#### DATA SUPPLIED ####
(** X5.  The deploy command talks to the engine in one order only: the
    diagnosis, then the directory listing, then [applyMigrations], then
    [stop].  So it never applies before both the diagnosis and the listing
    have come back, and never applies twice. *)
Theorem deploy_engine_protocol (env : Environment) :
  prefix_of (engine_calls (trace (MigrateDeploy.parse env)))
    [DiagnoseMigrationHistory; ListMigrationDirectories; ApplyMigrations; Stop].
Proof.
  unfold MigrateDeploy.parse.
  destruct (arg env) as [args | message]; [| eexists; reflexivity].
  destruct (flag_help args); [eexists; reflexivity |].
  destruct (flag_experimental args); [eexists; reflexivity |].
  destruct (flag_early_access_feature args); [| eexists; reflexivity].
  destruct (getSchemaPath env (flag_schema args)) as [[| c rest] |];
    cbn [truthy negb coerce]; try (eexists; reflexivity).
  destruct (throwUpgradeErrorIfOldMigrate env (String c rest)) as [[] | e];
    [| eexists; reflexivity].
  destruct (ensureDatabaseExists env (String c rest)) as [created | e];
    [| eexists; reflexivity].
  pose proof (deploy_engine_calls (new_Migrate env (String c rest))) as Hdeploy.
  destruct (new_Migrate env (String c rest)) as [[d | e] listing applying];
    [| destruct created as [[| ? ?] |]; eexists; reflexivity].
  destruct listing as [l | e];
    [| destruct created as [[| ? ?] |]; eexists; reflexivity].
  specialize (Hdeploy d l).
  unfold await, call, emit, console_info, when;
    cbn [bind diagnoseMigrationHistory listMigrationDirectories].
  destruct (MigrateDeploy.deploy _ d l) as [t [text | e]];
    destruct created as [[| ? ?] |]; simpl in *;
    rewrite ?app_nil_r, Hdeploy; destruct applying; eexists; reflexivity.
Qed.

(** X6.  The deploy command stops the engine only after [applyMigrations] has
    come back: when that call throws, the error is passed on as it is,
    nothing more is printed and [stop] is not called. *)
Theorem deploy_stops_only_after_applying
    (m : Migrate) (d : DiagnoseResult) (l : ListMigrationDirectoriesResult) :
  engine_calls (trace (MigrateDeploy.deploy m d l)) =
    ApplyMigrations ::
    match applyMigrations m with
    | Returned _ => [Stop]
    | Thrown _ => []
    end /\
  (forall e, applyMigrations m = Thrown e ->
   outcome (MigrateDeploy.deploy m d l) = Thrown e /\
   exists before,
     trace (MigrateDeploy.deploy m d l) = before ++ [ApplyMigrations]) /\
  (forall applied, applyMigrations m = Returned applied ->
   exists before,
     trace (MigrateDeploy.deploy m d l) =
       before ++ [ApplyMigrations; Stop; ConsoleInfo EmptyString]).
Proof.
  split; [apply deploy_engine_calls |]. split.
  - intros e Happly.
    destruct m as [? ? applying], d as [? ? ? ? [| ? ?]], l as [[| ? ?]];
      simpl in Happly; subst applying;
      (split; [reflexivity | before_applying]).
  - intros applied Happly.
    destruct m as [? ? applying], d as [? ? ? ? [| ? ?]], l as [[| ? ?]];
      simpl in Happly; subst applying; destruct applied as [[| ? ?]];
      before_applying.
Qed.
End Engine.

(* ================================================================= *)
(** ** Failures on the way to the diagnosis *)

Section Failures.
Context {styles : Chalk} {sdk : Sdk}.

(** X7.  When a check that precedes the engine throws, the error is passed on
    as it is and the engine is never called: the upgrade check for both
    commands, the connection check for the status command, the creation of the
    database for the deploy command. *)
Theorem failed_checks_leave_engine_alone
    (env : Environment) (schemaPath : string) (e : Error) :
  opted_in env schemaPath ->
  (throwUpgradeErrorIfOldMigrate env schemaPath = Thrown e ->
   outcome (MigrateStatus.parse env) = Thrown e /\
   engine_calls (trace (MigrateStatus.parse env)) = [] /\
   outcome (MigrateDeploy.parse env) = Thrown e /\
   engine_calls (trace (MigrateDeploy.parse env)) = []) /\
  (throwUpgradeErrorIfOldMigrate env schemaPath = Returned tt ->
   ensureCanConnectToDatabase env schemaPath = Thrown e ->
   outcome (MigrateStatus.parse env) = Thrown e /\
   engine_calls (trace (MigrateStatus.parse env)) = []) /\
  (throwUpgradeErrorIfOldMigrate env schemaPath = Returned tt ->
   ensureDatabaseExists env schemaPath = Thrown e ->
   outcome (MigrateDeploy.parse env) = Thrown e /\
   engine_calls (trace (MigrateDeploy.parse env)) = []).
Proof.
  intros (args & c & rest & Harg & Hhelp & Hexp & Hearly & Hpath & ->).
  unfold MigrateStatus.parse, MigrateDeploy.parse.
  rewrite Harg, Hhelp, Hexp, Hearly, Hpath. cbn [truthy negb coerce].
  split; [| split].
  - intros ->. repeat split; reflexivity.
  - intros -> ->. repeat split; reflexivity.
  - intros -> ->. repeat split; reflexivity.
Qed.

(** X8.  When the engine fails to diagnose or to list the migrations, both
    commands pass the error on as it is.  The status command then does not
    call [stop], and the deploy command neither applies nor stops. *)
Theorem engine_failure_is_passed_on
    (env : Environment) (schemaPath : string) (e : Error) :
  opted_in env schemaPath ->
  throwUpgradeErrorIfOldMigrate env schemaPath = Returned tt ->
  ensureCanConnectToDatabase env schemaPath = Returned tt ->
  (exists created, ensureDatabaseExists env schemaPath = Returned created) ->
  (diagnoseMigrationHistory (new_Migrate env schemaPath) = Thrown e ->
   outcome (MigrateStatus.parse env) = Thrown e /\
   engine_calls (trace (MigrateStatus.parse env)) =
     [DiagnoseMigrationHistory] /\
   outcome (MigrateDeploy.parse env) = Thrown e /\
   engine_calls (trace (MigrateDeploy.parse env)) =
     [DiagnoseMigrationHistory]) /\
  (forall d,
   diagnoseMigrationHistory (new_Migrate env schemaPath) = Returned d ->
   listMigrationDirectories (new_Migrate env schemaPath) = Thrown e ->
   outcome (MigrateStatus.parse env) = Thrown e /\
   engine_calls (trace (MigrateStatus.parse env)) =
     [DiagnoseMigrationHistory; ListMigrationDirectories] /\
   outcome (MigrateDeploy.parse env) = Thrown e /\
   engine_calls (trace (MigrateDeploy.parse env)) =
     [DiagnoseMigrationHistory; ListMigrationDirectories]).
Proof.
  intros (args & c & rest & Harg & Hhelp & Hexp & Hearly & Hpath & ->)
         Hupgrade Hconnect [created Hcreated].
  unfold MigrateStatus.parse, MigrateDeploy.parse.
  rewrite Harg, Hhelp, Hexp, Hearly, Hpath. cbn [truthy negb coerce].
  rewrite Hupgrade, Hconnect, Hcreated.
  split.
  - intros ->. destruct created as [[| ? ?] |]; repeat split; reflexivity.
  - intros d -> ->. destruct created as [[| ? ?] |]; repeat split; reflexivity.
Qed.

(** X9.  Once the diagnosis and the listing have come back, the status
    command stops the engine before it prints the status or decides on its
    answer; so the engine has been stopped also when the answer is a thrown
    [HowToBaselineError]. *)
Theorem status_stops_engine_before_reporting
    (env : Environment) (schemaPath : string)
    (d : DiagnoseResult) (l : ListMigrationDirectoriesResult) :
  reaches_diagnosis env schemaPath d l ->
  (exists loaded datasource,
     trace (MigrateStatus.parse env) =
       [ConsoleInfo loaded; ConsoleInfo datasource; DiagnoseMigrationHistory;
        ListMigrationDirectories; Stop] ++
       trace (MigrateStatus.report d l)) /\
  outcome (MigrateStatus.parse env) =
    as_reply (outcome (MigrateStatus.report d l)).
Proof.
  intros (args & c & rest & created & Harg & Hhelp & Hexp & Hearly & Hpath &
          Hnonempty & Hupgrade & Hconnect & _ & Hdiagnose & Hlist).
  unfold MigrateStatus.parse.
  rewrite Harg, Hhelp, Hexp, Hearly, Hpath. subst schemaPath.
  cbn [truthy negb coerce]. rewrite Hupgrade, Hconnect, Hdiagnose, Hlist.
  unfold await, call, emit, console_info; cbn [bind].
  destruct (MigrateStatus.report d l) as [t [text | e]]; simpl;
    rewrite ?app_nil_r; (split; [do 2 eexists |]; reflexivity).
Qed.

(** X10.  When the deploy command had to create the database, it prints an
    empty line and the message about the creation before it asks the engine
    for the diagnosis; when nothing was created it prints nothing there. *)
Theorem deploy_announces_created_database
    (env : Environment) (schemaPath : string) (created : option string) :
  opted_in env schemaPath ->
  throwUpgradeErrorIfOldMigrate env schemaPath = Returned tt ->
  ensureDatabaseExists env schemaPath = Returned created ->
  exists loaded datasource rest,
    trace (MigrateDeploy.parse env) =
      ConsoleInfo loaded :: ConsoleInfo datasource ::
      (if truthy created
       then [ConsoleInfo EmptyString; ConsoleInfo (coerce created)]
       else []) ++
      DiagnoseMigrationHistory :: rest.
Proof.
  intros (args & c & rest & Harg & Hhelp & Hexp & Hearly & Hpath & ->)
         Hupgrade Hcreated.
  unfold MigrateDeploy.parse.
  rewrite Harg, Hhelp, Hexp, Hearly, Hpath. cbn [truthy negb coerce].
  rewrite Hupgrade, Hcreated.
  unfold await, call, emit, console_info, when.
  destruct (new_Migrate env (String c rest))
    as [[d | e] [l | e'] applying] eqn:Hmigrate;
    cbn [bind diagnoseMigrationHistory listMigrationDirectories];
    destruct created as [[| ? ?] |]; cbn [truthy bind ret];
    try (destruct (MigrateDeploy.deploy _ d l) as [t [text | e'']]);
    simpl; do 3 eexists; reflexivity.
Qed.
End Failures.

(* ================================================================= *)
(** ** More on the answers of the status command *)

Section StatusAnswers.
Context {styles : Chalk} {sdk : Sdk}.
Import MigrateStatus.

(** X11.  The status command answers that the database schema is up to date
    exactly when there is a migrations table, no failed migration, and not
    both a drift and a history that is behind or diverged.  So a database
    that is behind, or whose history diverged, without drift is reported up to
    date, and so is a drifted database whose history is in sync. *)
Theorem status_up_to_date_iff
    (d : DiagnoseResult) (l : ListMigrationDirectoriesResult) :
  outcome (report d l) = Returned upToDate <->
  hasMigrationsTable d = true /\
  failedMigrationNames d = [] /\
  applies DriftWithHistory d = false.
Proof.
  rewrite report_answer. unfold first_match.
  destruct d as [[] [| ? | ?] [| [[| ? ?] |]] [| ? ?] ?], l as [[| ? ?]];
    simpl; split;
    try (intros H; discriminate H);
    try (intros (H1 & H2 & H3); discriminate);
    try (intros _; repeat split; reflexivity).
Qed.
(** * The module adapter of kusion-module-framework

    A shallow embedding of [pkg/module/module.go] (the current adapter) and of
    the earlier revision of the same file, and the properties of the request
    assembler [NewGeneratorRequest] and of the adapter [Generate].

    Go values are modelled as follows.
    - A pointer [*T] is an [option T]; [None] is the nil pointer.
    - A byte slice whose nil-ness the code tests is an [option (list byte)];
      [None] is the nil slice, [Some []] an empty slice that is not nil.
    - A slice that is only ranged over or appended to is a [list].
    - A Go function returning a pointer and an error returns
      [option T * option error].
    - The packages the file imports (yaml, fmt's verbs, the generated proto
      code, the API types of v1) are fields of a class: the code is verified
      for every implementation of them. *)

From Stdlib Require Import List Bool Arith Lia.
From Stdlib.Strings Require Import String Ascii Byte.
Import ListNotations.
Open Scope string_scope.

Definition bytes := list byte.

(** ** Go's errors *)

(** The two error values the code builds: [errors.New] (and [fmt.Errorf]
    without [%w]) gives an [errorString]; [fmt.Errorf] with one [%w] gives
    fmt's [wrapError], a message and the wrapped error.  Errors of the yaml
    library and of a module are values of the same interface. *)
Inductive error : Type :=
| errorString (s : string)
| wrapError (msg : string) (err : error).

Definition Error (e : error) : string :=
  match e with
  | errorString s => s
  | wrapError msg _ => msg
  end.
(** X15.  Every trace of a file has the print type of the file.  This
    holds for a new file and is kept by every member of the model: a
    [trace] overload hands the print type of the file to the constructor,
    [set_bsm_print_type] changes the file and all its traces together
    (and the answer of [changed] of none of them), and
    [set_bsm_trace_type], [do_initialize] and [cycle] change no print
    type. *)
Theorem print_types_stay_in_agreement :
  (forall type, print_types_agree (ctor type))
  /\ (forall type tf,
        print_types_agree (set_bsm_print_type type tf)
        /\ bsm_print_type (set_bsm_print_type type tf) = type
        /\ length (traces (set_bsm_print_type type tf)) = length (traces tf)
        /\ (forall i o, traces tf !! i = Some o ->
              exists o', traces (set_bsm_print_type type tf) !! i = Some o'
                         /\ fst (fst (virtual.changed o')) = fst (fst (virtual.changed o))))
  /\ (forall index nTrigger nTrace tf tf',
        print_types_agree tf ->
        set_bsm_trace_type index nTrigger nTrace tf = Some tf' -> print_types_agree tf')
  /\ (forall add_trace_check make tf,
        (forall bsm_name_ print_type_,
           bsm_trace.bsm_trace_print_type (virtual.base (make bsm_name_ print_type_))
           = print_type_) ->
        print_types_agree tf -> print_types_agree (trace add_trace_check make tf))
  /\ (forall env ini tf con tf' con' cs,
        print_types_agree tf -> do_initialize env ini tf con = Some (tf', con', cs) ->
        print_types_agree tf')
  /\ (forall env (d : bool) tf g tf' g' o,
        initialize env tf = (false, tf) ->
        print_types_agree tf -> cycle env d tf g = Some (tf', g', o) ->
        print_types_agree tf').
Proof.
  split; [|split; [|split; [|split; [|split]]]].
  - intros type. constructor.
  - intros type tf. split; [|split; [|split]].
    + unfold print_types_agree. cbn. apply Forall_forall. intros o Ho.
      apply list_elem_of_fmap in Ho as (o0 & -> & _). rewrite base_map_base. reflexivity.
    + reflexivity.
    + cbn. apply length_map.
    + intros i o Ho. eexists. split.
      * cbn. change (map ?f ?l) with (f <$> l). rewrite list_lookup_fmap, Ho. reflexivity.
      * apply changed_map_base. reflexivity.
  - intros index nTrigger nTrace tf tf' Hagree Hset.
    unfold set_bsm_trace_type in Hset.
    destruct (_ && _); [|discriminate].
    apply bind_Some in Hset as (o & Ho & [= <-]).
    unfold print_types_agree. cbn. apply Forall_insert; [exact Hagree|].
    rewrite !base_map_base. cbn.
    unfold print_types_agree in Hagree. rewrite Forall_lookup in Hagree.
    exact (Hagree _ _ Ho).
  - intros check make tf Hmake Hagree. unfold trace.
    destruct check; [|exact Hagree].
    unfold obtain_name. cbn. unfold print_types_agree. cbn.
    apply Forall_app. split; [exact Hagree|]. constructor; [apply Hmake | constructor].
  - intros env ini tf con tf' con' cs Hagree Hd.
    exact (do_initialize_print_types env ini tf con tf' con' cs Hd Hagree).
  - intros env d tf g tf' g' o Hi Hagree Hc.
    destruct (cycle_configuration env d tf g tf' g' o Hi Hc) as (Hb & _ & Hp & _).
    exact (print_types_agree_bases tf tf' Hb Hp Hagree).
Qed.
####
[WHAT IS BEING ASKED] Reproduce the lines from the one containing "- intros env d tf g tf' g' o Hi Hagree Hc." to the end of the entries, keeping both ends and adding nothing.

[TASK SOLUTION]
  - intros env d tf g tf' g' o Hi Hagree Hc.
    destruct (cycle_configuration env d tf g tf' g' o Hi Hc) as (Hb & _ & Hp & _).
    exact (print_types_agree_bases tf tf' Hb Hp Hagree).
Qed.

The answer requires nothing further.